─── The records

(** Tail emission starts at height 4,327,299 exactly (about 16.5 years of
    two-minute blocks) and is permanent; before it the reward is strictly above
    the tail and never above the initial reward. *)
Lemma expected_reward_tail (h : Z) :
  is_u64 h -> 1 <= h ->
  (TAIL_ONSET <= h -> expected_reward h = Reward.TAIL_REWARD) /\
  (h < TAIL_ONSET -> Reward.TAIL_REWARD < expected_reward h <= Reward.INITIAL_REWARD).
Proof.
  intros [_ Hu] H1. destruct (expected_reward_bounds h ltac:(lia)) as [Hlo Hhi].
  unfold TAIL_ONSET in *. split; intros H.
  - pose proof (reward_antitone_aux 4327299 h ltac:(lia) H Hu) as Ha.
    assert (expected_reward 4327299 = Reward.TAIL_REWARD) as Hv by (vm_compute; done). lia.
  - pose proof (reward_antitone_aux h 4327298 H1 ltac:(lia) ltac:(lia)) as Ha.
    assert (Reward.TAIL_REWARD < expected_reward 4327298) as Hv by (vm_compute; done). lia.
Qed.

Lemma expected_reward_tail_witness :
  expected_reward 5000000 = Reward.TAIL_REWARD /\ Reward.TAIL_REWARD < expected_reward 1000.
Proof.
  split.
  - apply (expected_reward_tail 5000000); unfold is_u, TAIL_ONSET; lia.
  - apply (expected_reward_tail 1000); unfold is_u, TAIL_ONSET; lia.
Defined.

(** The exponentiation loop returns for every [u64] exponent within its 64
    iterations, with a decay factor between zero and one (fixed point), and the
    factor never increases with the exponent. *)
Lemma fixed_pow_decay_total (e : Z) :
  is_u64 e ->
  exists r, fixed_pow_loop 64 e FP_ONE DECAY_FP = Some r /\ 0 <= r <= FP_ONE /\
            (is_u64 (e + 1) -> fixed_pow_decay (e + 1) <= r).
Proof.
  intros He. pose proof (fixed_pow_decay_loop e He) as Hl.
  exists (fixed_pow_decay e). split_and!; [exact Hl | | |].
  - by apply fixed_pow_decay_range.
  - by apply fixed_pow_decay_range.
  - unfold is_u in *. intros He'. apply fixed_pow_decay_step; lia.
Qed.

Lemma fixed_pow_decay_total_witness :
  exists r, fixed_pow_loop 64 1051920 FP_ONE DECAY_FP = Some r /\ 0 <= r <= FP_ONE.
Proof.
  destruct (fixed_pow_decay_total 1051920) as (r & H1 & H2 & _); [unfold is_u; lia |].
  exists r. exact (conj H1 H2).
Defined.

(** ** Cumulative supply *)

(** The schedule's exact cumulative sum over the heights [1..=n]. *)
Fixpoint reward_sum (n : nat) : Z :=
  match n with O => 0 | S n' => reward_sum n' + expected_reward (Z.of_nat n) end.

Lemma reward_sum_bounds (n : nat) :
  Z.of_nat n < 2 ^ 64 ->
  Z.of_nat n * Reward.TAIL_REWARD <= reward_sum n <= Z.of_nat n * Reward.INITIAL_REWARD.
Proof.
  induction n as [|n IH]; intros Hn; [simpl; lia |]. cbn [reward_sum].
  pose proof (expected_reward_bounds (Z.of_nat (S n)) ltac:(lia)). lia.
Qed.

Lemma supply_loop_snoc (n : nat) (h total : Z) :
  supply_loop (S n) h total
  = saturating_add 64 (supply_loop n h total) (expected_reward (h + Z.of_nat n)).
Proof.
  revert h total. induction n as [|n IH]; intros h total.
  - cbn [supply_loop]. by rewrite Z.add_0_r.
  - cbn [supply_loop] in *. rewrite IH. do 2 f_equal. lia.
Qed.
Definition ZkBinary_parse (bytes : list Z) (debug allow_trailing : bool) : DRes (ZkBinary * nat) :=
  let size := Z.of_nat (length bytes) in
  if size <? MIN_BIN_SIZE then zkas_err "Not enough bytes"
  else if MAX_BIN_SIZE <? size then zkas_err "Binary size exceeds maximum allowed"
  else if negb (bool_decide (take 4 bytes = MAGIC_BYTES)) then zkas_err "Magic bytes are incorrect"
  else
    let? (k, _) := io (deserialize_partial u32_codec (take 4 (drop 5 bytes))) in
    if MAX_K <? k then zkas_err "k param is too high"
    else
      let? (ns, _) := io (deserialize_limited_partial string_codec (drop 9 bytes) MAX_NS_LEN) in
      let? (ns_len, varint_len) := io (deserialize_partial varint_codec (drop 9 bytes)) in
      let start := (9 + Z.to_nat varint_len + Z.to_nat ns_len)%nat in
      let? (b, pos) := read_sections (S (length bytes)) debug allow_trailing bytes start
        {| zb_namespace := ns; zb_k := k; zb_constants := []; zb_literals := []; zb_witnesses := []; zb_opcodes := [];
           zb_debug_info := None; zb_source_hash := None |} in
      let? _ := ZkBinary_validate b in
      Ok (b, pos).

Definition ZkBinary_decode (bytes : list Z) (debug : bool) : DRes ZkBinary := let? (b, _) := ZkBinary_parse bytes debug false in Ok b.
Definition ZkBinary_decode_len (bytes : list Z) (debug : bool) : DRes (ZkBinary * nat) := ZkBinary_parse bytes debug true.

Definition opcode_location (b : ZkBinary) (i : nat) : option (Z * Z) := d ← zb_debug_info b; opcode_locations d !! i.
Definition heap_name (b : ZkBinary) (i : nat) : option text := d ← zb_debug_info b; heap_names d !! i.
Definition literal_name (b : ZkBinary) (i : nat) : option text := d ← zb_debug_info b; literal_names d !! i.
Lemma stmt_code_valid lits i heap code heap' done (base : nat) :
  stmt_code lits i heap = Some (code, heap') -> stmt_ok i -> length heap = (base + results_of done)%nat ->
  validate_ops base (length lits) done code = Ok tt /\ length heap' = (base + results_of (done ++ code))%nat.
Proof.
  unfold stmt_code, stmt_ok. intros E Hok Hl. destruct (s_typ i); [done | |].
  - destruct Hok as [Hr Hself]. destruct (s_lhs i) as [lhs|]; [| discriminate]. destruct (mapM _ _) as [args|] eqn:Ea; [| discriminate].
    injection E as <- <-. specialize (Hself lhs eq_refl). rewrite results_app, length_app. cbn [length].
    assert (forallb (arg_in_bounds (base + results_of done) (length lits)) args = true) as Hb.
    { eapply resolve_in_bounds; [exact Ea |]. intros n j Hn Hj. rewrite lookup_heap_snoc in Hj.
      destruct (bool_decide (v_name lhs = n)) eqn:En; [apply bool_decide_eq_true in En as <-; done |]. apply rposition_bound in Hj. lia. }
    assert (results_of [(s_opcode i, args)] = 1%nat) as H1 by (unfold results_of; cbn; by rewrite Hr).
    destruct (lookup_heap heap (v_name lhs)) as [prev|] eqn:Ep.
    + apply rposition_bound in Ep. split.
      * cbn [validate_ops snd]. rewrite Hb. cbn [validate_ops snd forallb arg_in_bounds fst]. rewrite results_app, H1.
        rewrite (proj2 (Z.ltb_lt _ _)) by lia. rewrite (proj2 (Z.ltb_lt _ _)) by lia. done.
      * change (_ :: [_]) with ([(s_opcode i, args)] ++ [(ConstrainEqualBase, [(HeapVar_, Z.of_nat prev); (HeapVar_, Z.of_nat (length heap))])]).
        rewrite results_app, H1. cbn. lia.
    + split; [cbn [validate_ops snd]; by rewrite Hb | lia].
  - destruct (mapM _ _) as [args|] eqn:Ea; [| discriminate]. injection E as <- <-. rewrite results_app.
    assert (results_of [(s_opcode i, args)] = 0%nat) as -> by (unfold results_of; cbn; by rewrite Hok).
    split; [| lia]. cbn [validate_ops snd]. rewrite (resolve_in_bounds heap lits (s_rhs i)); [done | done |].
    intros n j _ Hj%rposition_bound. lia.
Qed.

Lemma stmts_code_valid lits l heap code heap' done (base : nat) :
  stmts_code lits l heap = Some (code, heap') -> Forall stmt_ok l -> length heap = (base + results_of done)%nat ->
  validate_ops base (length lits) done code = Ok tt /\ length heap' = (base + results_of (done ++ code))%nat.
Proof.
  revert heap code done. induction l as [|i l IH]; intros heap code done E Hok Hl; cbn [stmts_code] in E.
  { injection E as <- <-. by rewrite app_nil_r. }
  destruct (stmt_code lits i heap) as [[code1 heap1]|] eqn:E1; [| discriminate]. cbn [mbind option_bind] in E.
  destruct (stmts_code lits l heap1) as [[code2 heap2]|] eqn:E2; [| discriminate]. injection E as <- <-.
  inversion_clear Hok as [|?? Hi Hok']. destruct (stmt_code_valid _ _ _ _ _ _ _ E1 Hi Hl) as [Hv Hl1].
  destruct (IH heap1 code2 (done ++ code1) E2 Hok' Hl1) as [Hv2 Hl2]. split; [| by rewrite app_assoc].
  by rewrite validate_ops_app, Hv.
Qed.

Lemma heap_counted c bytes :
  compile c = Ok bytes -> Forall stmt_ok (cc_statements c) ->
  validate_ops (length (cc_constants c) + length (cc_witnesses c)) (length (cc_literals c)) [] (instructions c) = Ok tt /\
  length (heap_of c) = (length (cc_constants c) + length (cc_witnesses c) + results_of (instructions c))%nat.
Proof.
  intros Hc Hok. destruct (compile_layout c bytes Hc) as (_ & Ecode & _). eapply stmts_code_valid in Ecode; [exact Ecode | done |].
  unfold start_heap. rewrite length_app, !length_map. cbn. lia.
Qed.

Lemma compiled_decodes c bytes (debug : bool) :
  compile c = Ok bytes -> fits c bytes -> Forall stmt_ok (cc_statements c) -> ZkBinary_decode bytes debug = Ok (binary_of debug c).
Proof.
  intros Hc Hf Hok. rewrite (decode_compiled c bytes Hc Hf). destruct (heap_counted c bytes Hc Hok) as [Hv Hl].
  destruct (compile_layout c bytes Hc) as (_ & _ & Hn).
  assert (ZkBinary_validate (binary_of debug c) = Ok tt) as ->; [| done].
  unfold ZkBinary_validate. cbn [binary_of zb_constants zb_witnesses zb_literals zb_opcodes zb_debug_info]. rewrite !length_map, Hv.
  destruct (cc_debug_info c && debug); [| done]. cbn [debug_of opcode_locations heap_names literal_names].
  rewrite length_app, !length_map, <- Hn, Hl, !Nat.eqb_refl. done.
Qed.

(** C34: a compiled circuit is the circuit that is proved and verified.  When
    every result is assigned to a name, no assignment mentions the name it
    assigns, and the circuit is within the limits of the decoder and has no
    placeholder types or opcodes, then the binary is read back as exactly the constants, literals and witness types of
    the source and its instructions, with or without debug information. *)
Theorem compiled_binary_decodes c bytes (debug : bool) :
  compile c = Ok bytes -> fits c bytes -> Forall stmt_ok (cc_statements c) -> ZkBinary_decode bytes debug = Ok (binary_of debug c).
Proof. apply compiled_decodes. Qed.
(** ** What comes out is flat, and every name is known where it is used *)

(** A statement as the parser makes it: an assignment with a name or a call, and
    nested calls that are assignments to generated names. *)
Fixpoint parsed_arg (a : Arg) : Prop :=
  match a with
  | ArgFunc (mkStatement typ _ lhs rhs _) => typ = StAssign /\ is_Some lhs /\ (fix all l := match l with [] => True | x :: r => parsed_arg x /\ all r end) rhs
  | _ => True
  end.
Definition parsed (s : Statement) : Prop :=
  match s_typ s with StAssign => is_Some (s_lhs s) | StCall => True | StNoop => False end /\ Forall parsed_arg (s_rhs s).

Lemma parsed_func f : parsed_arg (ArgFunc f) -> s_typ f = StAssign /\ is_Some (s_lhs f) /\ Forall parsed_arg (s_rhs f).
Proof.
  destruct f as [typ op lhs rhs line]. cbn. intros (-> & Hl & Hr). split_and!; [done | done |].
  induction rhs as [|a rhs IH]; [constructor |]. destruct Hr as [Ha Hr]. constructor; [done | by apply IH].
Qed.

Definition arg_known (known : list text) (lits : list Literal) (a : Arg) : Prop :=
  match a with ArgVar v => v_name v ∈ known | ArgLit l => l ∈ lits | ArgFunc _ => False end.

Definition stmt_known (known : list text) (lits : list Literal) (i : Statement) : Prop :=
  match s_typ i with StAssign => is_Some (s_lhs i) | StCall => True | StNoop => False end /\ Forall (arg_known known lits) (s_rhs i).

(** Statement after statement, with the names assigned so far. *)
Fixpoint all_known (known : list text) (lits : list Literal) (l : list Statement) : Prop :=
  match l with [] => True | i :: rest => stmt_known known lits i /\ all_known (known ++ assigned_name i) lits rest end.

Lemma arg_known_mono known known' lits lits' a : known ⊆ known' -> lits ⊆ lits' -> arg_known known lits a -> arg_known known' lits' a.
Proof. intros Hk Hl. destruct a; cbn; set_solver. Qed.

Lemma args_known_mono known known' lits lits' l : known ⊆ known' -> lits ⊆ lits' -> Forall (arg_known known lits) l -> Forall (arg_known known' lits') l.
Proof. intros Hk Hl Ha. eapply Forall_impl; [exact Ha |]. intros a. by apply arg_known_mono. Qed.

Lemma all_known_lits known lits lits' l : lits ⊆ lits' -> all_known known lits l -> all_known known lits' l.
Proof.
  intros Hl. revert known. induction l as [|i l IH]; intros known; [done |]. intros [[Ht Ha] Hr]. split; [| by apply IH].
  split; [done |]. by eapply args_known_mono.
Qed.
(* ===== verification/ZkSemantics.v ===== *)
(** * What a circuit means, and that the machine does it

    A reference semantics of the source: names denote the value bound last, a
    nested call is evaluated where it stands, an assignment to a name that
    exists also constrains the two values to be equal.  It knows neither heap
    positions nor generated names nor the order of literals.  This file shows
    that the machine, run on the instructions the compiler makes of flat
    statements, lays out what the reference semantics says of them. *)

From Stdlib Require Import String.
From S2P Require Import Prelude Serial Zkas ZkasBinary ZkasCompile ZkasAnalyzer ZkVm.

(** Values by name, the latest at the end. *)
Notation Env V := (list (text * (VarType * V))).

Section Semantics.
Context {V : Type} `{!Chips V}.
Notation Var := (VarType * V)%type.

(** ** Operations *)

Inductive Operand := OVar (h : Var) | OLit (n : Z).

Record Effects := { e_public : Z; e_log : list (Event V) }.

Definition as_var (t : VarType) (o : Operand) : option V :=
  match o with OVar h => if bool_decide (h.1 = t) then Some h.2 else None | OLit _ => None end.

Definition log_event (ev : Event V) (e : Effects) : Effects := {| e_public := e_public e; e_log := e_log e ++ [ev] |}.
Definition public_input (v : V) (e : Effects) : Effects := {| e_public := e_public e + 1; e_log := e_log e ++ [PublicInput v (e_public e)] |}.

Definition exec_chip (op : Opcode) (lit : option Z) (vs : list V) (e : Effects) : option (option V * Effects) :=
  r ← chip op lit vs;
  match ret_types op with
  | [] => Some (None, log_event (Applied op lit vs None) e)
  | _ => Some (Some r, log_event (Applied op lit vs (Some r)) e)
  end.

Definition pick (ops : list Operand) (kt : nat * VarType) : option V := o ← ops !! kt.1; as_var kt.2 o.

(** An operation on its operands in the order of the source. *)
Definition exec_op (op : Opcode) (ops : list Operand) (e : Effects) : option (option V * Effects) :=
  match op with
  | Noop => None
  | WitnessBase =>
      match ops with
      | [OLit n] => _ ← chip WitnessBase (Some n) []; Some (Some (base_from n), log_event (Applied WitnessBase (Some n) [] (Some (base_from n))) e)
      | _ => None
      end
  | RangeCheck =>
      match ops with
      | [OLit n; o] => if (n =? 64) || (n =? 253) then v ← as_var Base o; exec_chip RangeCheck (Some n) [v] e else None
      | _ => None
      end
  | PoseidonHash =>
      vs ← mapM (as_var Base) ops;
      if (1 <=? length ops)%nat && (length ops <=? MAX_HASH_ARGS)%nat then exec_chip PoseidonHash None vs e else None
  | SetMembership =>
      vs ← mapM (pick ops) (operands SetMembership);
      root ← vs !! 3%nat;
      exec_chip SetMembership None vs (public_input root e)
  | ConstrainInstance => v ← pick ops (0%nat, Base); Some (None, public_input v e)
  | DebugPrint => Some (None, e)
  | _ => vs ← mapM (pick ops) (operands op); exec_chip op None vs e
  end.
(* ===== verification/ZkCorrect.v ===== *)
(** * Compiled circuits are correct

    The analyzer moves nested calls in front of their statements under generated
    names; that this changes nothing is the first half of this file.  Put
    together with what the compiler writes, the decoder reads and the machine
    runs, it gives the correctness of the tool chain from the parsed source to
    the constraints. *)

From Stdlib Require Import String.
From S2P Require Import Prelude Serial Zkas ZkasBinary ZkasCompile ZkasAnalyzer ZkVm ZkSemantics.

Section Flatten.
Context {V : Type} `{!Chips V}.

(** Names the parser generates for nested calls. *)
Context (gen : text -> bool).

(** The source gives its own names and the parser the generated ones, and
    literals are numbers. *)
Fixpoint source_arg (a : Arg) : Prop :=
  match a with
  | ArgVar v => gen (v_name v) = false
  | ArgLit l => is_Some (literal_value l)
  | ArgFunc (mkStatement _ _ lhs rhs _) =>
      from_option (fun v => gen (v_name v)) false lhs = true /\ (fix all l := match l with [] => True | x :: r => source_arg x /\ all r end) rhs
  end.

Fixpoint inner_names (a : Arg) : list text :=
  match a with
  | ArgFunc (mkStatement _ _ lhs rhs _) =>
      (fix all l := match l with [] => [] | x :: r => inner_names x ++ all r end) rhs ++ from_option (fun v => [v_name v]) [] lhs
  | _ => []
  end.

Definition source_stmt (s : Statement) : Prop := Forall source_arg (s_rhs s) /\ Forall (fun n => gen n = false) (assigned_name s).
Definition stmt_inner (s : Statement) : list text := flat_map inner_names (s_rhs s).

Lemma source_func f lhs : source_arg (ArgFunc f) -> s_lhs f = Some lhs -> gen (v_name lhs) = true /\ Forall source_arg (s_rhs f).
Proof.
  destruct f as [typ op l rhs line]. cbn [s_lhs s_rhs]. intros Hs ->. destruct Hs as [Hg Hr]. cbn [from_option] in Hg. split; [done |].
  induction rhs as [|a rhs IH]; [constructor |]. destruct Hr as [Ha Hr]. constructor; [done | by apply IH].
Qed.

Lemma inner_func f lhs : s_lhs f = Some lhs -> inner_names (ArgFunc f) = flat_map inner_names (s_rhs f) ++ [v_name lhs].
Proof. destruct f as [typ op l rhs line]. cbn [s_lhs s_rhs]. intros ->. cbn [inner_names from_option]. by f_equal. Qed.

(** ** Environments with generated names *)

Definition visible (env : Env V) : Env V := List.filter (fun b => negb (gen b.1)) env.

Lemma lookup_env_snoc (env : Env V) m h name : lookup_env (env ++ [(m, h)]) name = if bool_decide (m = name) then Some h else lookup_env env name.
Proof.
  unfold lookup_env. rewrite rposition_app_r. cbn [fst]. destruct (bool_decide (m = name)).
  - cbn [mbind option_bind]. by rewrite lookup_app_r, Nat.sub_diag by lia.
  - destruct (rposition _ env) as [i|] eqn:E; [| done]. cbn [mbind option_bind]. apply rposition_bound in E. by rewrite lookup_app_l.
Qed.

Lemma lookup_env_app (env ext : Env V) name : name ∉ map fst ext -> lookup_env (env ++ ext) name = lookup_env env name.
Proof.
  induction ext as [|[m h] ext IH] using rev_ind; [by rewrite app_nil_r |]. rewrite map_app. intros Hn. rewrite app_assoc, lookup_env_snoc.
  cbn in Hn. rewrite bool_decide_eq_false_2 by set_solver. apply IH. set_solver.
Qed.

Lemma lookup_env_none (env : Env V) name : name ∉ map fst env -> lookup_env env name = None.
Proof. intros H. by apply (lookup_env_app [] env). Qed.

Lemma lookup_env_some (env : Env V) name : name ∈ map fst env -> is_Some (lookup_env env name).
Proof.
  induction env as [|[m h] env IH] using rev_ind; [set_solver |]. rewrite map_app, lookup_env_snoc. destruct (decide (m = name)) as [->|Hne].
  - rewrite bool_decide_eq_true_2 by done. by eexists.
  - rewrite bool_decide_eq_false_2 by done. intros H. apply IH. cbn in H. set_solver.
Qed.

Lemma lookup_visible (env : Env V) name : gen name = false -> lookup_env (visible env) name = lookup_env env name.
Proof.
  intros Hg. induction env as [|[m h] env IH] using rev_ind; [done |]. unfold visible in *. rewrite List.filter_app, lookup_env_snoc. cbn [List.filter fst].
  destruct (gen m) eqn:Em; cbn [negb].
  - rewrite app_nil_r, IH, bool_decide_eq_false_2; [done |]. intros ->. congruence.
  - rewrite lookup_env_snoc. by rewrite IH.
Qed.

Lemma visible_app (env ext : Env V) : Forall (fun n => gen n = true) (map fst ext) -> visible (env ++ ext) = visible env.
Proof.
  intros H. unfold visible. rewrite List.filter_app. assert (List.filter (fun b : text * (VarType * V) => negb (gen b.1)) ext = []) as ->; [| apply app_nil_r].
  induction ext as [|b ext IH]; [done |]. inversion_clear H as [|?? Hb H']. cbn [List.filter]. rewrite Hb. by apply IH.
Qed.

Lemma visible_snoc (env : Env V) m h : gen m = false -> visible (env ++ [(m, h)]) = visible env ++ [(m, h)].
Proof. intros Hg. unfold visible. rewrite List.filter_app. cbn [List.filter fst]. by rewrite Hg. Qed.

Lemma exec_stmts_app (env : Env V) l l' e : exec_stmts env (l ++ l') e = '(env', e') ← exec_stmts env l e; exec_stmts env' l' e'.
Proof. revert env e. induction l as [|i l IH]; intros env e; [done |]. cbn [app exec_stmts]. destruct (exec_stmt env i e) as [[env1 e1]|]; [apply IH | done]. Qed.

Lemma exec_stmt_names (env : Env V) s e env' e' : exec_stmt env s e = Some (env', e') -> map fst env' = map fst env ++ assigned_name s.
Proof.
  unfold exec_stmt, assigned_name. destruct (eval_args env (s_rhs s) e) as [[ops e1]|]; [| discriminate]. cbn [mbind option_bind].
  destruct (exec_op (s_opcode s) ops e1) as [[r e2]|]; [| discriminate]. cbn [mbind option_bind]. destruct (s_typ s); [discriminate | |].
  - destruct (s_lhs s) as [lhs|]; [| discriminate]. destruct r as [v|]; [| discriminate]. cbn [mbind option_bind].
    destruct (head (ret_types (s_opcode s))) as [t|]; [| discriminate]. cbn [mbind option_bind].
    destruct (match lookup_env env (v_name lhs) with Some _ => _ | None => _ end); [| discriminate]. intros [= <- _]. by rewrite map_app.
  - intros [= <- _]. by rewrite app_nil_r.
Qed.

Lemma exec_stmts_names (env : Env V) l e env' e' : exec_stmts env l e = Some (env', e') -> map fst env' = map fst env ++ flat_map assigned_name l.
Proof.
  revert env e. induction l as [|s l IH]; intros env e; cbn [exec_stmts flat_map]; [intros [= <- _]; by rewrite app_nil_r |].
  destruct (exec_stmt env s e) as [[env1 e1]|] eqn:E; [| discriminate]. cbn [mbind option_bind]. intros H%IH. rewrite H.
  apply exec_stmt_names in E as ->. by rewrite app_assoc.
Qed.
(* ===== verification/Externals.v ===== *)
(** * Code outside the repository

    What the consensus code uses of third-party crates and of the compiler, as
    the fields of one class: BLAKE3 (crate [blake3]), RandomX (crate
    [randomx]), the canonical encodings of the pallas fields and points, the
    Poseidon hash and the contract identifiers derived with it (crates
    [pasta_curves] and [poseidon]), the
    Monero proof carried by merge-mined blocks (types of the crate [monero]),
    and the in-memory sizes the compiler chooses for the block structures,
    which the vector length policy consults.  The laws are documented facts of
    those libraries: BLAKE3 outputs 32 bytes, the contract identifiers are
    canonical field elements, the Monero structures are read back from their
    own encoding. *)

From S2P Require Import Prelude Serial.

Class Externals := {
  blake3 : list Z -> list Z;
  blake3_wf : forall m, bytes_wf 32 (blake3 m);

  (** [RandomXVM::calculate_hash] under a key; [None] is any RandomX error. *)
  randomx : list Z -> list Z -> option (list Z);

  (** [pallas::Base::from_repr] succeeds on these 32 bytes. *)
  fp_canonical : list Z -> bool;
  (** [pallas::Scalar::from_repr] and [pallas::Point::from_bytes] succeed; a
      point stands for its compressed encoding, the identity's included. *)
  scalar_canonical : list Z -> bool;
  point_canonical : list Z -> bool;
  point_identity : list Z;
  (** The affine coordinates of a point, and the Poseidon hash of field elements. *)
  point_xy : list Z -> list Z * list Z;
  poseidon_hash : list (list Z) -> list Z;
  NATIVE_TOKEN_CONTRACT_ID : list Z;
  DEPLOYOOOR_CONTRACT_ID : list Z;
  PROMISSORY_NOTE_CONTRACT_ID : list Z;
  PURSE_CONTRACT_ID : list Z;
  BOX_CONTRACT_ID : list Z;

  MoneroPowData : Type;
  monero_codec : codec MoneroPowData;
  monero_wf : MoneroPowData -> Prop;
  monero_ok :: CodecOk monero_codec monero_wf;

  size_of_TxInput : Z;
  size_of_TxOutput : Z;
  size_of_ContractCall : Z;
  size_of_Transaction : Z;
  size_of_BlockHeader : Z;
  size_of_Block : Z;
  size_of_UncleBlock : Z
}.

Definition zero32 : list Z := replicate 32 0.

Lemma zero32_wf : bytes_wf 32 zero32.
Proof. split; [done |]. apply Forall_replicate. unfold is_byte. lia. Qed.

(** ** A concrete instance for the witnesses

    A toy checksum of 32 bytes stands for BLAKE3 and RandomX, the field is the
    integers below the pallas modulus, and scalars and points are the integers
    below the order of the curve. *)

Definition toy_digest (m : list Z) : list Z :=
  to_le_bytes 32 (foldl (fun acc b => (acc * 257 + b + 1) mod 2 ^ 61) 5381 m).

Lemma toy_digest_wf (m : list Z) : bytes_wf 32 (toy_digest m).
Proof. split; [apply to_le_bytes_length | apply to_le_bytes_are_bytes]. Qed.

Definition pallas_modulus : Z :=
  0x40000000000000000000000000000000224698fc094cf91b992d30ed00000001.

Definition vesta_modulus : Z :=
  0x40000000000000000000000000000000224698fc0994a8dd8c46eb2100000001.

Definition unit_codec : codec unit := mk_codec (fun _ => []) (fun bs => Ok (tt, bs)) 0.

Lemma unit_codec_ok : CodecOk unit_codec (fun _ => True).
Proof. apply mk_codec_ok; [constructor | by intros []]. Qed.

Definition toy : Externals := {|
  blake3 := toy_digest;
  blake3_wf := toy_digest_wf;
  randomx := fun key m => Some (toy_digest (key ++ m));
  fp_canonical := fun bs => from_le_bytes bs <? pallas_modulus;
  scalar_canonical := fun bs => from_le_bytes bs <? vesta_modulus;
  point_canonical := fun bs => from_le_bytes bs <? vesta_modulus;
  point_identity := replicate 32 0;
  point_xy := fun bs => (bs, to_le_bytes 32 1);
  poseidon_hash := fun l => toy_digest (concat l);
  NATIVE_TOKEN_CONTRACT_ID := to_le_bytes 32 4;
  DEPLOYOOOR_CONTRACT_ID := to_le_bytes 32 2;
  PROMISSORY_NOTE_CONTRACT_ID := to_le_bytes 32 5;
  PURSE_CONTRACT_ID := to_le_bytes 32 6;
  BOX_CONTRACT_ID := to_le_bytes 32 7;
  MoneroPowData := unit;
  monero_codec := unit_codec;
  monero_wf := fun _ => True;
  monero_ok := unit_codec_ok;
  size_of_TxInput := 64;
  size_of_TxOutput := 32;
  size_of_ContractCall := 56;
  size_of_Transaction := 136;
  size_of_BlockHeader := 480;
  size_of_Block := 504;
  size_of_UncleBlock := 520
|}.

──────

> _What you need to do_
Output the lines of the records above exactly as they appear, from the line containing "Hg. split; [done |]." through the line containing "Lemma inner_func f".

> _Written reply_
  destruct f as [typ op l rhs line]. cbn [s_lhs s_rhs]. intros Hs ->. destruct Hs as [Hg Hr]. cbn [from_option] in Hg. split; [done |].
  induction rhs as [|a rhs IH]; [constructor |]. destruct Hr as [Ha Hr]. constructor; [done | by apply IH].
Qed.

Lemma inner_func f lhs : s_lhs f = Some lhs -> inner_names (ArgFunc f) = flat_map inner_names (s_rhs f) ++ [v_name lhs].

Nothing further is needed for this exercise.